First Covid-19 Vaccine Authorized for Kids Ages 12 to 15

Officials and parents hope to vaccinate young teens against the coronavirus in time for summer recreation and school in the fall

The back of a nurse's head is out of focus on the left side of the image. To the right, a teen girl sits with her sleeve rolled up facing the nurse as she places a bandage on the teen's shoulder.
A 16-year-old gets her Pfizer-BioNTech Covid-19 vaccine from a nurse in Anaheim, California, after use for people 16 and older was approved in April. Photo by Paul Bersebach/MediaNews Group/Orange County Register via Getty Images

Editor’s Note, May 13, 2o21: This story was updated with new information from the Centers for Disease Control and Prevention.

On Monday afternoon, the United States Food and Drug Administration expanded the emergency use authorization of Pfizer/BioNTech’s Covid-19 vaccine to include children between 12 and 15 years old. By Wednesday, an advisory panel of the Centers for Disease Control and Prevention unanimously approved vaccine distribution for this age group, opening up vaccine access to 17 million more Americans, CNN's Maggie Fox reports.

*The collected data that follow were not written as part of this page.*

(** X6: when the broker client accepts the data topic of every sensor
    key (none is empty, holds [+] or [#] or is longer than 65535 bytes),
    a poll cycle on a meter that answers both reads with buffers the
    decoder accepts returns normally, reads table 23 and then table 28,
    once each, and publishes the two values of table 23 and then the
    eight of table 28, each unretained with QoS 0 on its data topic. *)
Theorem run_publishes_both_tables (s s1 s2 : ConnState) (b23 b28 : bytes) :
  conn s 23 8 0 = (Ok b23, s1) ->
  (List.length b23 < 36 \/ List.length b23 mod 4 = 0)%nat ->
  conn s1 28 40 0 = (Ok b28, s2) ->
  (40 <= List.length b28)%nat -> (List.length b28 mod 4 = 0)%nat ->
  data_topics_ok mqtt_topic_prefix meter_name ->
  result_of (poll s) = Ok tt /\
  state_of (poll s) = s2 /\
  filter is_read (events_of (poll s)) =
    [EvGetTablePart 23 8 0; EvGetTablePart 28 40 0] /\
  filter is_publish (events_of (poll s)) =
    map (fun kv => EvPublish (data_topic (fst kv)) (PNum (snd kv)) 0 false)
        (decode_spec 23 b23 ++ decode_spec 28 b28).
Proof.
  intros H23 Hsz23 H28 H40 Hsz28 Hok.
  pose proof (read_and_process_supported 23 8 s s1 b23 H23
                (parse_table23 ConnState b23 s1 Hsz23) (or_introl eq_refl)
                Hok) as R23.
  pose proof (read_and_process_supported 28 40 s1 s2 b28 H28
                (parse_table28 ConnState b28 s2 H40 Hsz28)
                (or_intror eq_refl) Hok) as R28.
  unfold run. rewrite (bind_ok _ _ _ _ _ _ R23), R28.
  cbn [result_of state_of events_of fst snd].
  split; [reflexivity|]. split; [reflexivity|].
  rewrite !filter_app, !filter_read_data_events,
    !filter_publish_data_events, map_app.
  split; reflexivity.
Qed.

(** X8: an exception of the connection other than [C1218ReadTableError]
    on the read of table 23 is not caught: it leaves [run] at once.
    Nothing is logged, table 28 is not read and nothing is published. *)
Theorem run_aborts_on_other_exception (s s1 : ConnState) (e : Exn) :
  conn s 23 8 0 = (Raise e, s1) ->
  (forall msg, e <> C1218ReadTableError msg) ->
  poll s = (Raise e, s1, [EvGetTablePart 23 8 0]).
Proof.
  intros H23 He.
  assert (R23 : read_and_process 23 8 s =
                (Raise e, s1, [EvGetTablePart 23 8 0])).
  { unfold read_and_process_data, try_except, bind, get_table_part.
    rewrite H23. destruct e; try reflexivity. now elim (He msg). }
  unfold run, bind. now rewrite R23.
Qed.

(** X9: when the broker client accepts the data topic of every sensor
    key and the meter answers the read of table 28 with 36 bytes or
    fewer, the poll cycle ends with an uncaught [IndexError]: the values
    of table 23 have been published by then, and no value of table 28
    is. *)
Theorem run_raises_on_short_table28 (s s1 s2 : ConnState)
  (b23 b28 : bytes) :
  conn s 23 8 0 = (Ok b23, s1) ->
  (List.length b23 < 36 \/ List.length b23 mod 4 = 0)%nat ->
  conn s1 28 40 0 = (Ok b28, s2) ->
  (List.length b28 <= 36)%nat ->
  data_topics_ok mqtt_topic_prefix meter_name ->
  result_of (poll s) = Raise IndexError /\
  filter is_publish (events_of (poll s)) =
    map (fun kv => EvPublish (data_topic (fst kv)) (PNum (snd kv)) 0 false)
        (decode_spec 23 b23).
Proof.
  intros H23 Hsz23 H28 Hshort Hok.
  pose proof (read_and_process_supported 23 8 s s1 b23 H23
                (parse_table23 ConnState b23 s1 Hsz23) (or_introl eq_refl)
                Hok) as R23.
  pose proof (read_and_process_decode_raises mqtt_topic_prefix meter_name
                ConnState conn 28 40 s1 s2 b28 IndexError H28
                (parse_table28_short ConnState b28 s2 Hshort)
                ltac:(discriminate)) as R28.
  unfold run. rewrite (bind_ok _ _ _ _ _ _ R23), R28.
  cbn [result_of events_of fst snd].
  split; [reflexivity|].
  rewrite !filter_app, !filter_publish_data_events. reflexivity.
Qed.

(** X7: when the broker client accepts the data topic of every sensor
    key, table 23 is decoded and the read of table 28 raises
    [C1218ReadTableError], the poll cycle returns normally: the two
    values of table 23 have been published, the error is logged and
    nothing is published for table 28. *)
Theorem run_table28_read_error_keeps_table23 (s s1 s2 : ConnState)
  (b23 : bytes) (msg : string) :
  conn s 23 8 0 = (Ok b23, s1) ->
  (List.length b23 < 36 \/ List.length b23 mod 4 = 0)%nat ->
  conn s1 28 40 0 = (Raise (C1218ReadTableError msg), s2) ->
  data_topics_ok mqtt_topic_prefix meter_name ->
  poll s =
    (Ok tt, s2,
     [EvGetTablePart 23 8 0; EvPrintHexdump b23;
      EvPrintStatus (MsgRead (List.length b23));
      EvPrintStatus (MsgParsed 23 (decode_spec 23 b23))] ++
     flat_map events_for (decode_spec 23 b23) ++
     [EvGetTablePart 28 40 0; EvPrintError (MsgCaught msg)]) /\
  filter is_publish (events_of (poll s)) =
    map (fun kv => EvPublish (data_topic (fst kv)) (PNum (snd kv)) 0 false)
        (decode_spec 23 b23).
Proof.
  intros H23 Hsz23 H28 Hok.
  pose proof (read_and_process_supported 23 8 s s1 b23 H23
                (parse_table23 ConnState b23 s1 Hsz23) (or_introl eq_refl)
                Hok) as R23.
  pose proof (read_and_process_read_error mqtt_topic_prefix meter_name
                ConnState conn 28 40 s1 s2 msg H28) as R28.
  unfold run. rewrite (bind_ok _ _ _ _ _ _ R23), R28.
  cbn [result_of state_of events_of fst snd].
  split; [now rewrite <- app_assoc|].
  rewrite !filter_app, !filter_publish_data_events. reflexivity.
Qed.

(** One table of the cycle on a connection that raises nothing but read
    errors. *)
Lemma read_and_process_outcomes (t o : Z) (s : ConnState) :
  raises_read_errors_only conn -> t = 23 \/ t = 28 ->
  data_topics_ok mqtt_topic_prefix meter_name ->
  result_of (read_and_process t o s) = Ok tt \/
  result_of (read_and_process t o s) = Raise StructError \/
  result_of (read_and_process t o s) = Raise IndexError.
Proof.
  intros Hconn Ht Hok.
  destruct (conn s t o 0) as [[buf|e] s1] eqn:Hc.
  - destruct (parse_supported_cases ConnState buf t s1 Ht)
      as [Hp|[Hp|(_ & _ & Hp)]].
    + rewrite (read_and_process_supported _ _ _ _ _ Hc Hp Ht Hok).
      now left.
    + rewrite (read_and_process_decode_raises mqtt_topic_prefix meter_name
                 ConnState conn _ _ _ _ _ _ Hc Hp)
        by discriminate.
      right. now left.
    + rewrite (read_and_process_decode_raises mqtt_topic_prefix meter_name
                 ConnState conn _ _ _ _ _ _ Hc Hp)
        by discriminate.
      right. now right.
  - destruct (Hconn _ _ _ _ _ _ Hc) as [msg ->].
    rewrite (read_and_process_read_error mqtt_topic_prefix meter_name
               ConnState conn _ _ _ _ _ Hc).
    now left.
Qed.

(** X10: when the broker client accepts the data topic of every sensor
    key, on a connection whose reads raise nothing but
    [C1218ReadTableError], a poll cycle either returns or raises
    [struct.error] or [IndexError]; no read error and no
    [UnboundLocalError] leaves it. *)
Theorem run_outcomes (s : ConnState) :
  raises_read_errors_only conn ->
  data_topics_ok mqtt_topic_prefix meter_name ->
  result_of (poll s) = Ok tt \/
  result_of (poll s) = Raise StructError \/
  result_of (poll s) = Raise IndexError.
Proof.
  intros Hconn Hok. unfold run, bind.
  pose proof (read_and_process_outcomes 23 8 s Hconn (or_introl eq_refl)
                Hok) as H1.
  destruct (read_and_process 23 8 s) as [[[u|e] s1] t1];
    cbn [result_of fst] in *.
  - pose proof (read_and_process_outcomes 28 40 s1 Hconn
                  (or_intror eq_refl) Hok) as H2.
    destruct (read_and_process 28 40 s1) as [[r s2] t2];
      cbn [result_of fst] in *.
    exact H2.
  - exact H1.
Qed.

End Poll.

Lemma run_publishes_both_tables_witness :
  Sample.meter 0%nat 23 8 0 = (Ok Sample.table23, 1%nat) /\
  (List.length Sample.table23 < 36 \/
   List.length Sample.table23 mod 4 = 0)%nat /\
  Sample.meter 1%nat 28 40 0 = (Ok Sample.table28, 2%nat) /\
  (40 <= List.length Sample.table28)%nat /\
  (List.length Sample.table28 mod 4 = 0)%nat /\
  data_topics_ok Sample.topic_prefix Sample.name /\
  result_of (run Sample.topic_prefix Sample.name nat Sample.meter 0%nat) =
    Ok tt.
Proof.
  assert (H1 : (List.length Sample.table23 < 36 \/
                List.length Sample.table23 mod 4 = 0)%nat)
    by (left; cbn; lia).
  assert (H2 : (40 <= List.length Sample.table28)%nat) by (cbn; lia).
  repeat (split; [first [reflexivity | assumption
                             | exact Evaluated.sample_data_topics_ok]|]).
  exact (proj1 (run_publishes_both_tables Sample.topic_prefix Sample.name
                  nat Sample.meter 0%nat 1%nat 2%nat Sample.table23
                  Sample.table28 eq_refl H1 eq_refl H2 eq_refl
                  Evaluated.sample_data_topics_ok)).
Defined.

Lemma run_table28_read_error_keeps_table23_witness :
  Scenario.meter_without_table28 0%nat 23 8 0 =
    (Ok Sample.table23, 1%nat) /\
  (List.length Sample.table23 < 36 \/
   List.length Sample.table23 mod 4 = 0)%nat /\
  Scenario.meter_without_table28 1%nat 28 40 0 =
    (Raise (C1218ReadTableError "no response"), 2%nat) /\
  data_topics_ok Sample.topic_prefix Sample.name /\
  filter is_publish
    (events_of (run Sample.topic_prefix Sample.name nat
                  Scenario.meter_without_table28 0%nat)) =
    map (fun kv =>
           EvPublish (data_topic_of Sample.topic_prefix Sample.name (fst kv))
                     (PNum (snd kv)) 0 false)
        (decode_spec 23 Sample.table23).
Proof.
  assert (H1 : (List.length Sample.table23 < 36 \/
                List.length Sample.table23 mod 4 = 0)%nat)
    by (left; cbn; lia).
  split; [reflexivity|]. split; [exact H1|]. split; [reflexivity|].
  split; [exact Evaluated.sample_data_topics_ok|].
  exact (proj2 (run_table28_read_error_keeps_table23 Sample.topic_prefix
                  Sample.name nat Scenario.meter_without_table28 0%nat
                  1%nat 2%nat Sample.table23 "no response" eq_refl H1
                  eq_refl Evaluated.sample_data_topics_ok)).
Defined.

Lemma run_aborts_on_other_exception_witness :
  Scenario.link_down 0%nat 23 8 0 =
    (Raise (OtherError "serial timeout"), 1%nat) /\
  (forall msg, OtherError "serial timeout" <> C1218ReadTableError msg) /\
  run Sample.topic_prefix Sample.name nat Scenario.link_down 0%nat =
    (Raise (OtherError "serial timeout"), 1%nat, [EvGetTablePart 23 8 0]).
Proof.
  assert (H : forall msg,
             OtherError "serial timeout" <> C1218ReadTableError msg)
    by (intros msg; discriminate).
  split; [reflexivity|]. split; [exact H|].
  exact (run_aborts_on_other_exception Sample.topic_prefix Sample.name nat
           Scenario.link_down 0%nat 1%nat _ eq_refl H).
Defined.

The decision comes as a relief both for parents and adolescents, who have been attending school remotely, missing out on team sports, clubs and birthday parties. Now, about 87 percent of the U.S. population will be eligible for the vaccine, Pien Huang reports for NPR. CVS and other vaccine distributors announced they would begin administering the vaccine to this age group as early as Thursday, with consent from underaged individuals' parents or guardians, CNN reports.

For many young teens, it is the social freedoms that come with vaccination—like attending school or summer camps in person, and not needing to quarantine after a Covid-19 exposure—that are most exciting.

"I got a notification on my phone after English and I told my mom, I was like, 'Oh my gosh, we have to get an appointment really, really fast,'" says Nina Wallach, a 15-year-old Bellaire High School sophomore, to Shelley Childers at KTRK Houston. "I wasn't able to travel or volunteer or go to band camp last summer, so I'm really excited to do them this summer."

The FDA’s announcement follows a clinical trial of 2,260 young teens, which saw 18 cases of symptomatic Covid-19 in the group that did not receive the vaccine, and zero cases among kids who did get the Pfizer/BioNTech vaccine. Side effects were comparable in adolescents and people between 16 and 25 years old, with about 20 percent getting fevers after the vaccination, reports the New York Times.

"These vaccines are eliciting an immune response that can cause some local reactions, [including] low-grade fevers and flu-like symptoms," says Stanford University infectious disease expert Yvonne Maldonado, who is also the chair of the Committee on Infectious Diseases for the American Academy of Pediatrics, to NPR. "But those are short-lived, and in the end, they provide an immune response for protection against disease."

The fact that side effects are slightly more common among adolescents tracks with observations made in earlier clinical trials, which showed that side effects were more common among people under 55 than older.

Pediatrician Bill Gruber, senior vice president at Pfizer, tells the New York Times that the new trial gave a “trifecta” of good results. “We have safety, we got the immune response we wanted — it was actually better than what we saw in the 16- to 25-year-old population — and we had outright demonstration of efficacy,” Gruber says.

Vaccinating children against Covid-19 will be key to protecting communities against outbreaks. UT Health and UT Physicians pediatric infectious disease specialist Michael Chang tells KTRK Houston that adolescents are as capable of transmitting the virus as older adults and they are more likely to participate in contact sports, choir and other activities where transmission is a major risk.

But because adolescents are less likely to have noticeable side effects, they could spread the disease without realizing it. So vaccinating kids "just makes it so much easier to assure that children are not being infected,” says Maldonado to NPR.

The next challenge will be getting the two-dose vaccine to adolescents before their summer activities or the next school year start. Public health departments have come up with plans like offering the shots with pop music and a selfie station, offering pop-up vaccination sites at amusement parks and camps, and driving a mobile vaccination truck around neighborhoods like an ice cream truck, Abby Goodnough and Jan Hoffman report for the New York Times.

The Biden administration also announced a plan to ship doses to 20,000 pharmacies and pediatricians directly. The administration also plans to include the Covid-19 vaccine with the normal course of summer vaccinations that children get before each school year, reports NPR. In some communities, it’s a race against the clock.

“We have a very finite amount of time,” says Anne Zink, Alaska’s chief medical officer, to the New York Times. “In Alaska, kids go to the wind as soon as summer hits, so our opportunity to get them is now.”